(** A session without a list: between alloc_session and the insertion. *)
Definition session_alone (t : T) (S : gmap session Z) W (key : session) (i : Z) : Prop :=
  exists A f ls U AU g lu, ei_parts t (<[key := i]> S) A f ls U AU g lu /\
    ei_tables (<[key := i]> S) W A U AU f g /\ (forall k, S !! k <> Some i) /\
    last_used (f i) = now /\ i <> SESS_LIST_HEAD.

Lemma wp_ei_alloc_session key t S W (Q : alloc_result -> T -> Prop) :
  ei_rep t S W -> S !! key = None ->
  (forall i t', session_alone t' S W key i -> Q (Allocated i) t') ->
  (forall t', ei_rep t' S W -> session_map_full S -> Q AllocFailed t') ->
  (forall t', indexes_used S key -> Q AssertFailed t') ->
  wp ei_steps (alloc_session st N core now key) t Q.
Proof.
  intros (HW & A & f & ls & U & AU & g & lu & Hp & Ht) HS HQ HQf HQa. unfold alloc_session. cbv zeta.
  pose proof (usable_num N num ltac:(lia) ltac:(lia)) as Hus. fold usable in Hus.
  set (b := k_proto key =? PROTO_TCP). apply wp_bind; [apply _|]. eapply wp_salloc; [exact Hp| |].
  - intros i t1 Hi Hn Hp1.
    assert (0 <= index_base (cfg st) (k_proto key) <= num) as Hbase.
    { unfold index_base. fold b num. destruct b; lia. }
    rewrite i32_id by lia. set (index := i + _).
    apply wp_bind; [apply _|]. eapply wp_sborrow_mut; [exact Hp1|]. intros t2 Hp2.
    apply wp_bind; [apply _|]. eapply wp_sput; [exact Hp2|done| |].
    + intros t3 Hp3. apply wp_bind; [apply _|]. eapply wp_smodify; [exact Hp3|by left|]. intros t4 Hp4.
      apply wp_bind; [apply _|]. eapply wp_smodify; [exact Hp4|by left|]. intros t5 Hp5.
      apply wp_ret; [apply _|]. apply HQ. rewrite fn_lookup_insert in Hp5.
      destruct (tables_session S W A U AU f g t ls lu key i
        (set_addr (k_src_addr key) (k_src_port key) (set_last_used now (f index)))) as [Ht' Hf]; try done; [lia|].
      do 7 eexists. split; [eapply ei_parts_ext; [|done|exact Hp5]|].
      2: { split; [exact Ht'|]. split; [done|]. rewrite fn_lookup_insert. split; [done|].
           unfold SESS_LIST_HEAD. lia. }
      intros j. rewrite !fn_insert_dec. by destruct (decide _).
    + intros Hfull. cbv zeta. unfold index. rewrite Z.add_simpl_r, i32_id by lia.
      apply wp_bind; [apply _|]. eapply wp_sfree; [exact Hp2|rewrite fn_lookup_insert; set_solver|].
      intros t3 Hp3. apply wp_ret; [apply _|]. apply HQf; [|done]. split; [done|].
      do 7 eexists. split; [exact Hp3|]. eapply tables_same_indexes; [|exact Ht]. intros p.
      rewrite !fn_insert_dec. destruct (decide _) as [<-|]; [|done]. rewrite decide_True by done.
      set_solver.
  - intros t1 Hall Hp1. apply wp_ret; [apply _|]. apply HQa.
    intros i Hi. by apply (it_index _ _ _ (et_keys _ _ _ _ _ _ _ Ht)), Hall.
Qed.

==

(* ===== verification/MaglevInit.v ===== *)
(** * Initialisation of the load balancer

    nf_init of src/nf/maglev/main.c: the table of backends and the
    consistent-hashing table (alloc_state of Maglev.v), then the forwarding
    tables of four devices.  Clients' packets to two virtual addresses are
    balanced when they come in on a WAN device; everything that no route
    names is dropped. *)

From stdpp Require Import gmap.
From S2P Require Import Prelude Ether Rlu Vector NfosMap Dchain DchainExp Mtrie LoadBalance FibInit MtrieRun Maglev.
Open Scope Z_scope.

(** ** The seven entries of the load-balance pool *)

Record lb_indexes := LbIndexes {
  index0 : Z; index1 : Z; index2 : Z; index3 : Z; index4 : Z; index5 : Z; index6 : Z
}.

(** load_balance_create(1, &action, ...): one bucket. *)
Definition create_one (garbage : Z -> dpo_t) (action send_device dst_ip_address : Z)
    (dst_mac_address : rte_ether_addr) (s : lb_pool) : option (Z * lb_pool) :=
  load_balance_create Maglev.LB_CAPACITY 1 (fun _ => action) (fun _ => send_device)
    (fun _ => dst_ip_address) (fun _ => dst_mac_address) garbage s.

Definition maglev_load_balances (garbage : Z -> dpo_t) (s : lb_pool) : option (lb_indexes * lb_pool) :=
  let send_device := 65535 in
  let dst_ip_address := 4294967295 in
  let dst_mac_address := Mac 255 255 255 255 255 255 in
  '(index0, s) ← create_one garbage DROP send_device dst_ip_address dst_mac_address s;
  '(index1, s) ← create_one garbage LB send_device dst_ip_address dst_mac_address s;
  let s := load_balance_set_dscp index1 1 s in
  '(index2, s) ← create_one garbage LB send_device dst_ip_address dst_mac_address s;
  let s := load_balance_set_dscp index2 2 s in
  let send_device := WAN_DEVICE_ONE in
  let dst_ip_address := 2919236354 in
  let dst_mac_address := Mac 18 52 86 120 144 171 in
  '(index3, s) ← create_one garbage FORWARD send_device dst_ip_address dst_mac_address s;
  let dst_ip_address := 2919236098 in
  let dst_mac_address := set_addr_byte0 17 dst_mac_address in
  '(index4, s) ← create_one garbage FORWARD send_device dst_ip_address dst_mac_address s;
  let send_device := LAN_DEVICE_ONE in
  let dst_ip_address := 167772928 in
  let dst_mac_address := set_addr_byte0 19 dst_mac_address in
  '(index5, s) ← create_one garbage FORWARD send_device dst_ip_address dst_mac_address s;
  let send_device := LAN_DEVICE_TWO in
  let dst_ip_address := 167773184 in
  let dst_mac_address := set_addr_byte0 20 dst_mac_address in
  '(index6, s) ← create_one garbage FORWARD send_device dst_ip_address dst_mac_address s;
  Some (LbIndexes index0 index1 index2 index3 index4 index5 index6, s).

---

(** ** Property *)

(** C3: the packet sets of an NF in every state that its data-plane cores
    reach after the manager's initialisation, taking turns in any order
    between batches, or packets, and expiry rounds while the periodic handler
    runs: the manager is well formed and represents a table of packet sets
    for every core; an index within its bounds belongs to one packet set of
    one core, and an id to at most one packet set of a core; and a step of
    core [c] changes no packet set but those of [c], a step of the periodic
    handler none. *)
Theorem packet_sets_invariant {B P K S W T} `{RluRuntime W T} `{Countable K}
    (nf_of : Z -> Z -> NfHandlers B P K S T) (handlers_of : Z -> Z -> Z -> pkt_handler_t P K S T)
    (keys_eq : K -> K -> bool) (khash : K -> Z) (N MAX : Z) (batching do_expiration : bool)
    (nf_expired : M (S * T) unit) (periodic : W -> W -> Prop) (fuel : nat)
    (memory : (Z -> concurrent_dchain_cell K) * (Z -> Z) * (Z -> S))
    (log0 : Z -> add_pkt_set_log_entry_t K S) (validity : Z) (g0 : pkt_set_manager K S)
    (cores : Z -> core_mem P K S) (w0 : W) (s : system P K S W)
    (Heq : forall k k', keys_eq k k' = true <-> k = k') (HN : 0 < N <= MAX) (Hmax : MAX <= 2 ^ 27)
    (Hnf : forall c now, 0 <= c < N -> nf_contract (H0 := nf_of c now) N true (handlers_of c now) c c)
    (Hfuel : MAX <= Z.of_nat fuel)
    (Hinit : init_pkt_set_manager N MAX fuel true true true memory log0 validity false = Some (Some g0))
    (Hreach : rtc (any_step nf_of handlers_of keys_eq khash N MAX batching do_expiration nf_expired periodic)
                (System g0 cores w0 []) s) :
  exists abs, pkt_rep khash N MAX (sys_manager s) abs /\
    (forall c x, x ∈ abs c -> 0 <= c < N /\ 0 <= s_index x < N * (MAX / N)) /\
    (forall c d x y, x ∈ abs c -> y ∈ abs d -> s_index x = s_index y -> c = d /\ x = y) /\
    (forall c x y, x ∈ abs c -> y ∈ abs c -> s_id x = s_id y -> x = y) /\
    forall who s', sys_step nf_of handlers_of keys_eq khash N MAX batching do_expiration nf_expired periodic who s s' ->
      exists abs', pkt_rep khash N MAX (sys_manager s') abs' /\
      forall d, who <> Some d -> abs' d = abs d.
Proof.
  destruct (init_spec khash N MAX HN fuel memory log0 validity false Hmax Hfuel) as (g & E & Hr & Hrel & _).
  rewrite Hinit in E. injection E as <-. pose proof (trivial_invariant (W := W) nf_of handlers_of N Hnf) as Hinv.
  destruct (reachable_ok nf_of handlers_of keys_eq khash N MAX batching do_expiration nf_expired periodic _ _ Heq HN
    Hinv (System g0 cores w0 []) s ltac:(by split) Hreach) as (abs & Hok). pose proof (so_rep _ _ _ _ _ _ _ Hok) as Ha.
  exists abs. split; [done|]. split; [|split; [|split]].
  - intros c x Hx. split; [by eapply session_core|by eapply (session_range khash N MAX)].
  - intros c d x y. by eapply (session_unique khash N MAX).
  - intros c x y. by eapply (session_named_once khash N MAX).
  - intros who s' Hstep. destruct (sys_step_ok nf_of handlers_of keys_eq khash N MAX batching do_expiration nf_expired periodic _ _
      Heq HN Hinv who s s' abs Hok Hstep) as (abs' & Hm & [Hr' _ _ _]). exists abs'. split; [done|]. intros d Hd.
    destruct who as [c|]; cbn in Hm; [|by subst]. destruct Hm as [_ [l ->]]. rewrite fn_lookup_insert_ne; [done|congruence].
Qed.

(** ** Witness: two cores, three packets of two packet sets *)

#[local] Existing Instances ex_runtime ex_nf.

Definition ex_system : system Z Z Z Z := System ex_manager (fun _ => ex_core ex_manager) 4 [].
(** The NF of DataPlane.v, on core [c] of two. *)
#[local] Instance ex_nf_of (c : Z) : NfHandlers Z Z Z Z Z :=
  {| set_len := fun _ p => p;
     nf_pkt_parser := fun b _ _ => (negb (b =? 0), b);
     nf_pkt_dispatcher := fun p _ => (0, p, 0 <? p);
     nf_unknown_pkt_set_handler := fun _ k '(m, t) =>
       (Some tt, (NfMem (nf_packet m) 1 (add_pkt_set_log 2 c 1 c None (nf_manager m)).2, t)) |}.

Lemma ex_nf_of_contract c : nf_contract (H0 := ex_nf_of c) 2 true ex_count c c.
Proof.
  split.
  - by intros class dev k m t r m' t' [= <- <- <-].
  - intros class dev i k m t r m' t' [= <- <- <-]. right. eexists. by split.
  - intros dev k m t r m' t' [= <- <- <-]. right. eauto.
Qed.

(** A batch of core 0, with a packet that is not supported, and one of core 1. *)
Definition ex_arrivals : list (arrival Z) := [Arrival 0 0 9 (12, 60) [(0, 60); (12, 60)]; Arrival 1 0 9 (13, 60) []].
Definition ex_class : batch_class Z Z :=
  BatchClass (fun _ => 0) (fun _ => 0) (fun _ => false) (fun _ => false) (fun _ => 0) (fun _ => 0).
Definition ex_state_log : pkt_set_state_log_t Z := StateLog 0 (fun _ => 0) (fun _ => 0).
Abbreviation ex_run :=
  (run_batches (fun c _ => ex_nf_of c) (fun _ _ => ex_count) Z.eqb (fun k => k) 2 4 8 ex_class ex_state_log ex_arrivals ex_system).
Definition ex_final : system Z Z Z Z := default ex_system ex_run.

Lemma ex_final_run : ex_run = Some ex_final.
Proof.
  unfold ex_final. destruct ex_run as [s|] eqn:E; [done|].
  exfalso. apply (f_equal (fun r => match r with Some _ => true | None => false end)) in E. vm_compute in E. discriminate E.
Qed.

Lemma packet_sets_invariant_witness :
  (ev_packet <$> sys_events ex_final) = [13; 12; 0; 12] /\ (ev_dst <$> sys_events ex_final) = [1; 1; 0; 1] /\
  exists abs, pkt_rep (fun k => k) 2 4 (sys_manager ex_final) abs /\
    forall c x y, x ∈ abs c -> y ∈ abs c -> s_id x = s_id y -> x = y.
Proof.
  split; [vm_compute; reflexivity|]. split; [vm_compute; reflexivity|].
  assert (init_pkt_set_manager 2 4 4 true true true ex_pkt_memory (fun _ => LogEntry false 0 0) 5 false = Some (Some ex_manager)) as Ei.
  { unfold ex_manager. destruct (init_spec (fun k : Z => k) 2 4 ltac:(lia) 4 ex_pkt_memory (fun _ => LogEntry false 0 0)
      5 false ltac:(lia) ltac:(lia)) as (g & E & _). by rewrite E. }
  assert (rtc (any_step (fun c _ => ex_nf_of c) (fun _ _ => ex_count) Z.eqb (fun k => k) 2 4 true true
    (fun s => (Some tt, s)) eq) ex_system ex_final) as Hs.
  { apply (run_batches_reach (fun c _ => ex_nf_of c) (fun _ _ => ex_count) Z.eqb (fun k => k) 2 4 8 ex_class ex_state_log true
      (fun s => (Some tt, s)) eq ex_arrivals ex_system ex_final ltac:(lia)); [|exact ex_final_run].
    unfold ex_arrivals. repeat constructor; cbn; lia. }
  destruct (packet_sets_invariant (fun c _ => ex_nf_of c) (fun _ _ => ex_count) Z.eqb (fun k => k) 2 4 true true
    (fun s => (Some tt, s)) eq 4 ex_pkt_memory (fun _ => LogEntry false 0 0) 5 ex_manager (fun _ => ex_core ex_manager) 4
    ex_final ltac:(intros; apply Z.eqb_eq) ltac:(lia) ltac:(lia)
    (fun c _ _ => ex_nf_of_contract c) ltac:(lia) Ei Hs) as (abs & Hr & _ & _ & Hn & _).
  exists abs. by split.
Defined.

• [Work instructions]
The stretch of entries above that starts with the line containing "let dst_ip_address := 2919236098 in" and goes on through the line containing "let dst_ip_address := 167772928 in" is to be transcribed exactly, and no other line is to be transcribed.

• [Your response]
  let dst_ip_address := 2919236098 in
  let dst_mac_address := set_addr_byte0 17 dst_mac_address in
  '(index4, s) ← create_one garbage FORWARD send_device dst_ip_address dst_mac_address s;
  let send_device := LAN_DEVICE_ONE in
  let dst_ip_address := 167772928 in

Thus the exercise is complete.